Hoosiers have stake in both sides of gay marriage debate


It looks like Indiana lawmakers will vote next week on the proposed state constitutional ban on same-sex marriage.

Both sides of the political aisle have framed the discussion, sharing poll numbers favoring both sides. But it may be voters who help decide the issue at the ballot box in November.

A married father of four, John Crane spent the day at home with his five-year-old daughter Emma Thursday. Sitting at his Morgan County home in Mooresville, he is a world away from the gay marriage debate at the Indiana Statehouse, but he believes he has a stake in that fight.

"I'm one of those, 'If it ain't broke, don't fix it'," Crane said. "We've got a system that has worked for a long, long time. It isn't perfect, certainly those who support marriage between a man and a woman don't always live up to those ideals, but it doesn't mean we redefine those ideals."

He would like to see the proposed constitutional amendment question that would ban gay marriage in the state decided at the ballot box in November.

"It writes discrimination into the state constitution and that is a legacy I don't think anyone wants to be a part of," said Joshua Peters.

Peters, a soon-to-be college graduate, has a stake in that debate, as well.

"It's personal to me because I have been with my partner for three years.
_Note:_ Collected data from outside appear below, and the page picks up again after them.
Lemma correct_attempt_was_accepted_hello :
  (is_correct {| user_answer :=
                   lit "[" ++ lit "python" ++ lit "]" ++ [10%N]
                   ++ take 500 (lit "print('hello')");
                 is_correct := true; time_taken_seconds := 0;
                 xp_earned := 10 |} = true ->
   status (accepted (lit "hello
")) = lit "Accepted"
   /\ exit_code (accepted (lit "hello
")) = Some 0%Z
   /\ xp_earned {| user_answer :=
                     lit "[" ++ lit "python" ++ lit "]" ++ [10%N]
                     ++ take 500 (lit "print('hello')");
                   is_correct := true; time_taken_seconds := 0;
                   xp_earned := 10 |} = 10%Z)
  /\ (is_correct {| user_answer :=
                      lit "[" ++ lit "python" ++ lit "]" ++ [10%N]
                      ++ take 500 (lit "print('hello')");
                    is_correct := true; time_taken_seconds := 0;
                    xp_earned := 10 |} = false ->
      xp_earned {| user_answer :=
                     lit "[" ++ lit "python" ++ lit "]" ++ [10%N]
                     ++ take 500 (lit "print('hello')");
                   is_correct := true; time_taken_seconds := 0;
                   xp_earned := 10 |} = 0%Z).
Proof.
  apply (correct_attempt_was_accepted hello (lit "print('hello')")
           (lit "python") (lit "hello") 10 idle (accepted (lit "hello
"))
           {| user_answer :=
                lit "[" ++ lit "python" ++ lit "]" ++ [10%N]
                ++ take 500 (lit "print('hello')");
              is_correct := true; time_taken_seconds := 0;
              xp_earned := 10 |}
           (snd (submit_attempt hello (lit "print('hello')") (lit "python")
                   (lit "hello") 10 idle))).
  vm_compute. reflexivity.
Defined.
Actually just got engaged over Christmas and would love to get married here in Indiana, but if not, I can always go to another state and see how it shakes out in the future," he said.
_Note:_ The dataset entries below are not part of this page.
(** C6.  [min_lag] is the least and [max_lag] the greatest among all lags
    and all lags plus [cond_lag].  Unless [max_lag - min_lag < N],
    [max_lag < N] and [min_lag > -N] all hold, the call fails and no task
    has run; for a call that passes the validator, failing with
    ["lag is too large, no observations left"] before any task is
    equivalent to the violation of one of the three.  In particular a lag
    of magnitude [N] or more makes the call fail with no task run. *)
Theorem lag_range_rejection {R F : Type} (dflt : R)
    (est1 : list R → list R → Z → result F)
    (est2 : list R → list R → list R → Z → result F)
    (pool : (task R → result F) → list (task R) → list (result F))
    (y : list R) (x : xarray R) (lag : lag_arg) (k : Z)
    (cond : option (list R)) (c : Z) (mask : option mask_array)
    (parallel : option string) (mn mx : Z) :
  lag_bounds (as_lag_array lag) c = Ok (mn, mx) →
  (∃ lo hi, extremes (as_lag_array lag) lo hi ∧
            mn = Z.min lo (lo + c) ∧ mx = Z.max hi (hi + c)) ∧
  (¬ (mx - mn < len y ∧ mx < len y ∧ mn > - len y) →
   ∃ e, estimate_mi dflt est1 est2 pool y x lag k cond c mask parallel
        = ([], Raise e)) ∧
  (_check_parameters x y k cond mask = Ok tt →
   (estimate_mi dflt est1 est2 pool y x lag k cond c mask parallel
    = ([], Raise (ValueError "lag is too large, no observations left")) ↔
    ¬ (mx - mn < len y ∧ mx < len y ∧ mn > - len y))) ∧
  (∀ l, l ∈ as_lag_array lag → len y ≤ Z.abs l →
        ∃ e, estimate_mi dflt est1 est2 pool y x lag k cond c mask parallel
             = ([], Raise e)).
Proof.
  intros Hb.
  assert (lag_too_large (len y) mn mx = true →
          ∃ e, estimate_mi dflt est1 est2 pool y x lag k cond c mask parallel
               = ([], Raise e)) as Hrej.
  { intros Hl.
    destruct (result_unit_cases (_check_parameters x y k cond mask))
      as [Hok|[e He]].
    - eexists. apply estimate_mi_rejected. by eapply prepare_lag_failed.
    - exists e. apply estimate_mi_rejected. by apply prepare_check_failed. }
  split; [by apply lag_bounds_ok|]. split; [|split].
  - intros Hbad. by apply Hrej, lag_too_large_true.
  - intros Hok. rewrite <- lag_too_large_true. split.
    + intros Hrun. destruct (lag_too_large (len y) mn mx) eqn:Hl; [done|].
      exfalso.
      destruct (_should_be_parallel parallel
                  (indices (length (as_lag_array lag)) (x_nvar x)) y)
        as [par|e] eqn:Hpar.
      * assert (prepare dflt y x lag k cond c mask parallel
                = Ok (Plan (length (as_lag_array lag)) (x_nvar x)
                        (indices (length (as_lag_array lag)) (x_nvar x))
                        (params dflt x y (as_lag_array lag) mx mn k
                                mask cond c) par)) as Hp.
        { apply prepare_ok. split; [done|]. by exists mn, mx, par. }
        rewrite (estimate_mi_prepared _ _ _ _ _ _ _ _ _ _ _ _ _ Hp) in Hrun.
        by eapply execute_failure_ran, Hrun; eapply prepare_lengths.
      * rewrite (estimate_mi_rejected _ _ _ _ _ _ _ _ _ _ _ _ _
                   (prepare_dispatch_failed dflt _ _ _ _ _ _ _ _ _ _ _
                      Hok Hb Hl Hpar)) in Hrun.
        injection Hrun as ->.
        destruct parallel as [s|]; [|done]. simpl in Hpar.
        destruct (String.eqb s "always"); [done|].
        destruct (String.eqb s "disable"); [done|]. discriminate Hpar.
    + intros Hl. apply estimate_mi_rejected. by eapply prepare_lag_failed.
  - intros l Hl Habs. apply Hrej, lag_too_large_true.
    destruct (bounds_enclose _ _ _ _ _ Hb Hl). lia.
Qed.

Lemma lag_range_rejection_witness :
  lag_bounds [0; 5] 0 = Ok (0, 5) ∧
  Sample.run Sample.series (X1d Sample.series) (LagSeq [0; 5]) 1 None 0
    None None
  = ([], Raise (ValueError "lag is too large, no observations left")).
Proof.
  pose proof (lag_range_rejection 0 Sample.sizes1 Sample.sizes2 Sample.pool
                Sample.series (X1d Sample.series) (LagSeq [0; 5]) 1 None 0
                None None 0 5 eq_refl)
    as (_ & _ & Hiff & _).
  split; [reflexivity|].
  apply (Hiff eq_refl). vm_compute. intros (_ & H & _). discriminate H.
Defined.

(** C7.  [_should_be_parallel] answers parallel for ["always"], sequential
    for ["disable"], raises ["unrecognized value for parallel argument"]
    for any other string, and for [None] answers parallel exactly when
    there is more than one index pair and [y] has more than 200 elements.
    In a call the decision is taken on the enumerated index pairs, of which
    there is one per task, and decides between the pool and the in-process
    loop; an unrecognized value makes the call fail with no task run, with
    the dispatch error if the validator and the lag check have passed. *)
Theorem dispatch_decision {R F : Type} (dflt : R)
    (est1 : list R → list R → Z → result F)
    (est2 : list R → list R → list R → Z → result F)
    (pool : (task R → result F) → list (task R) → list (result F))
    (y : list R) (x : xarray R) (lag : lag_arg) (k : Z)
    (cond : option (list R)) (c : Z) (mask : option mask_array)
    (ixs : list (nat * nat)) :
  _should_be_parallel (Some "always"%string) ixs y = Ok true ∧
  _should_be_parallel (Some "disable"%string) ixs y = Ok false ∧
  (∀ s, s ≠ "always"%string → s ≠ "disable"%string →
        _should_be_parallel (Some s) ixs y
        = Raise (ValueError "unrecognized value for parallel argument")) ∧
  (∃ par, _should_be_parallel None ixs y = Ok par ∧
          (par = true ↔ (1 < length ixs)%nat ∧ (200 < length y)%nat)) ∧
  (∀ parallel p,
     prepare dflt y x lag k cond c mask parallel = Ok p →
     _should_be_parallel parallel (p_indices p) y = Ok (p_parallel p) ∧
     length (p_indices p) = length (p_params p) ∧
     estimate_mi dflt est1 est2 pool y x lag k cond c mask parallel
     = if p_parallel p
       then (p_params p,
             collect (np_empty (p_nlag p) (p_nvar p))
               (zip (p_indices p)
                    (pool (_lagged_mi est1 est2) (p_params p))))
       else run_sequential est1 est2 (np_empty (p_nlag p) (p_nvar p))
              (zip (p_indices p) (p_params p))) ∧
  (∀ s, s ≠ "always"%string → s ≠ "disable"%string →
        ∃ e, estimate_mi dflt est1 est2 pool y x lag k cond c mask (Some s)
             = ([], Raise e) ∧
             (∀ mn mx,
                _check_parameters x y k cond mask = Ok tt →
                lag_bounds (as_lag_array lag) c = Ok (mn, mx) →
                lag_too_large (len y) mn mx = false →
                e = ValueError "unrecognized value for parallel argument")).
Proof.
  split; [done|]. split; [done|].
  split; [intros s H1 H2; by apply should_be_parallel_unrecognized|].
  split; [|split].
  - eexists. split; [done|]. unfold len.
    rewrite andb_true_iff, !Z.gtb_ltb, !Z.ltb_lt. lia.
  - intros parallel p Hp.
    rewrite (estimate_mi_prepared _ _ _ _ _ _ _ _ _ _ _ _ _ Hp).
    split; [|split; [by eapply prepare_lengths | done]].
    by apply prepare_ok in Hp as (_ & mn & mx & par & _ & _ & Hpar & ->).
  - intros s H1 H2.
    destruct (prepare dflt y x lag k cond c mask (Some s)) as [p|e] eqn:Hp.
    { apply prepare_ok in Hp as (_ & mn & mx & par & _ & _ & Hpar & _).
      by rewrite should_be_parallel_unrecognized in Hpar. }
    exists e. split; [by apply estimate_mi_rejected|].
    intros mn mx Hok Hb Hl.
    rewrite (prepare_dispatch_failed dflt _ _ _ _ _ _ _ _ _ _ _ Hok Hb Hl
               (should_be_parallel_unrecognized s _ _ H1 H2)) in Hp.
    by injection Hp as <-.
Qed.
Peters says he was a little surprised the hundreds of Hoosiers who packed the Statehouse for a committee hearing earlier this week were so sedate. A vote is expected next week. If it passes, he is not so sure that will continue.

"I already know there is a law on the books against same sex-marriage, so it almost seems mean-spirited to write this into the state constitution," he said.

"God set the path he did because he knows the best path for us," Crane said.

For now, that path leads to the Indiana Statehouse. House Speaker Brian Bosma (R-Indianapolis) says lawmakers are taking their time deciding how to vote.